While the 2% target was deliberately  chosen, it is a number that makes a lot of sense.

 

Doubly so I might add that a low 2% inflation target is the 'right' number in a 'mature' economy like the USA where real growth at best is perhaps 2ish%........this is an economy where its days of big YoY productivity & output growth are well behind it.

 

I think we all accept that a good/exceptional outcome for the USA would be to have its economy grow perhaps 3-ish%....reality is more 2ish......this type of growth would be exceptional for a country this developed, this size and this technologically advanced. Well you take that 2-3ish%.....you've 1-2% real growth and 2% nominal growth and its about right.....I personally think of a country's inflation target as being actually constrained by your underlying real output/growth ability. Its less of a choice and more an acceptance around the reality of where you are in your economic development cycle. 

 

An emerging economy - one where large productivity and output gains in a single year could be 8-10%.......well you've got a little more latitude inside there to run inflation hotter. Why? Simple  - the pizza pie is getting bigger, so much quicker, because your making such large strides in growing real output & by extension real incomes.

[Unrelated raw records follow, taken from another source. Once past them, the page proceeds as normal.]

(** ** [stop()] and [start()] while a task executes *)

(** X5.  A worker executes [cur] and [t] waits.  After [stop()] and [start()]
    the first activation of the loop is still suspended in the handler of
    [cur], and a second one has taken [t]: two handlers are in flight.
    When the handler of [cur] returns, the first activation reads
    [this.currentTask], which is [t] by then: the log says that [t] was
    completed, while the handler of [t] is still running. *)
Theorem restart_during_task (w : BaseAgent) (s : MemStorage)
    (cur t : AgentTask) (r : HandlerRun) (q : list AgentTask) :
  currentTask w = Some cur → awaiting w = [r] → taskQueue w = t :: q →
  run_end r = Returns → fresh_ids s →
  let again := run [Stop; Start] (w, s) in
  let ended := drain (cost r) again in
  (isRunning again.1 = true
   ∧ awaiting again.1 = [r; executeTask (class w) t]
   ∧ currentTask again.1 = Some t
   ∧ executed again.1 = executed w ++ [t])
  ∧ (∃ rest,
       journal ended.2
       = journal again.2 ++ handlerLogs (agentId w) (run_ops r)
         ++ [("info", "Completed task: " +:+ task_type t, agentId w, None)]
         ++ rest)
  ∧ executeTask (class w) t ∈ awaiting ended.1.
Proof.
  intros Hc Ha Hq He Hf again ended.
  assert (∃ w1 s1, again = (w1, s1) ∧ isRunning w1 = true
            ∧ awaiting w1 = [r; executeTask (class w) t]
            ∧ currentTask w1 = Some t ∧ executed w1 = executed w ++ [t]
            ∧ agentId w1 = agentId w ∧ fresh_ids s1)
    as (w1 & s1 & E & Hr1 & Ha1 & Hc1 & He1 & Hi1 & Hf1).
  { unfold again, Worker.run. simpl. unfold stop, Worker.start. simpl.
    match goal with |- context [Worker.processQueue _ _ ?w0 ?s0] =>
      destruct (processQueue_begin collaborators codeGeneratorKinds w0 s0 t q)
        as (w1 & s1 & -> & ? & ? & ? & Ha1 & ? & ? & ? & ? & Hf1);
        [done|done|]
    end.
    exists w1, s1. simpl in *. rewrite Ha in Ha1.
    repeat split; try done. apply Hf1. auto 8 with fresh. }
  rewrite E. simpl. split; [done|].
  unfold ended. rewrite E, (drain_task _ _ r [executeTask (class w) t]) by done.
  unfold Worker.afterTask, Worker.restOfBody. simpl. rewrite Hc1, He.
  match goal with |- context [Worker.processQueue _ _ ?w0 ?s0] =>
    destruct (processQueue_appends w0 s0) as (rest & Er & _);
      [auto 8 using fresh_handlerOps with fresh|];
    pose proof (Registry.processQueue_same collaborators codeGeneratorKinds
                  w0 s0 s0 (Registry.keeps_refl _)) as Hs;
    pose proof (processQueue_awaits w0 s0) as Hw
  end.
  split.
  - exists rest. rewrite Er. journal.
    rewrite journal_log by by apply fresh_handlerOps.
    rewrite journal_handlerOps by done. simpl.
    by rewrite Hi1, <- !app_assoc.
  - apply Hw. simpl. left.
Qed.

End Invariants.

End WorkerInvariants.

(** * The other tables of [MemStorage] *)

Module TablesFacts.
Import JsMap JsMapFacts Storage Tables.

Section Table.
Context {V : Type} (idof : V → Z).
Implicit Types (m : list (Z * V)) (k : Z) (v : V).

(** Key and id field of every record of a table. *)
Definition pairs m : list (Z * Z) := map (λ kv, (kv.1, idof kv.2)) m.

Lemma pairs_create k v m :
  Forall (λ p, p.1 < k) (pairs m) →
  pairs (set k v m) = pairs m ++ [(k, idof v)].
Proof.
  intros H. unfold pairs in *. rewrite set_fresh; [by rewrite map_app|].
  apply Forall_fmap in H. by eapply Forall_impl.
Qed.

Lemma pairs_update k v v0 m :
  get k m = Some v0 → idof v = idof v0 → pairs (set k v m) = pairs m.
Proof.
  intros Hg Hv. induction m as [|[k' v'] m IH]; [done|]. simpl in *.
  case_bool_decide; simplify_eq; simpl; [by rewrite Hv|]. by rewrite IH.
Qed.

Lemma pairs_remove k m : pairs (remove k m) `sublist_of` pairs m.
Proof. unfold pairs, remove. apply fmap_sublist, sublist_filter. Qed.

Lemma get_remove_eq k m : get k (remove k m) = None.
Proof.
  induction m as [|[k' v'] m IH]; [done|]. unfold remove in *.
  rewrite filter_cons. case_decide; simpl in *; [|done].
  by rewrite bool_decide_eq_false_2.
Qed.

Lemma get_remove_ne k k' m : k ≠ k' → get k' (remove k m) = get k' m.
Proof.
  intros Hne. induction m as [|[k0 v0] m IH]; [done|]. unfold remove in *.
  rewrite filter_cons. case_decide; simpl in *.
  - by rewrite IH.
  - rewrite bool_decide_eq_false_2; [done|]. naive_solver.
Qed.

Lemma get_None_below k m :
  Forall (λ kv, kv.1 < k) m → get k m = None.
Proof.
  induction 1 as [|[k' v'] m Hk _ IH]; [done|]. simpl in *.
  by rewrite bool_decide_eq_false_2 by lia.
Qed.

Infrastructure, P&E investments in these economy's have high incremental marginal output returns you can take a little higher inflation as there is less harm being done by inflation destroying incomes, cause incomes are growing so much faster in real terms.....the problem as I've talked about before in my USA Widget World Inc examples earlier in the thread......is that this is not the case here.....the pie (output) is growing slowly, much slower than nominal income/spending is right now hence why we have inflation.....so changing the amount of money moving around doesn't change the amount pizza to be eaten....it simply changes the quoted price per slice while hurting those most unable to bargain for nominal pay increases to maintain their purchasing power or their share of the pie.

 

In this respect one can think of an economy & its monetary base.... a little like a stock split....which everybody here gets  implicitly I think....issuing more stock doesn't change the underlying aggregate economic value being created by an enterprise....it simply divides it up into smaller chunks/claim checks, there is no extra pizza, only extra claim checks on the pizza....well an economy is no different its REAL aggregate output that matters most....you can increase nominal income all you want with 8-10% pay increases........but its chasing the same number of REAL domestic goods/services.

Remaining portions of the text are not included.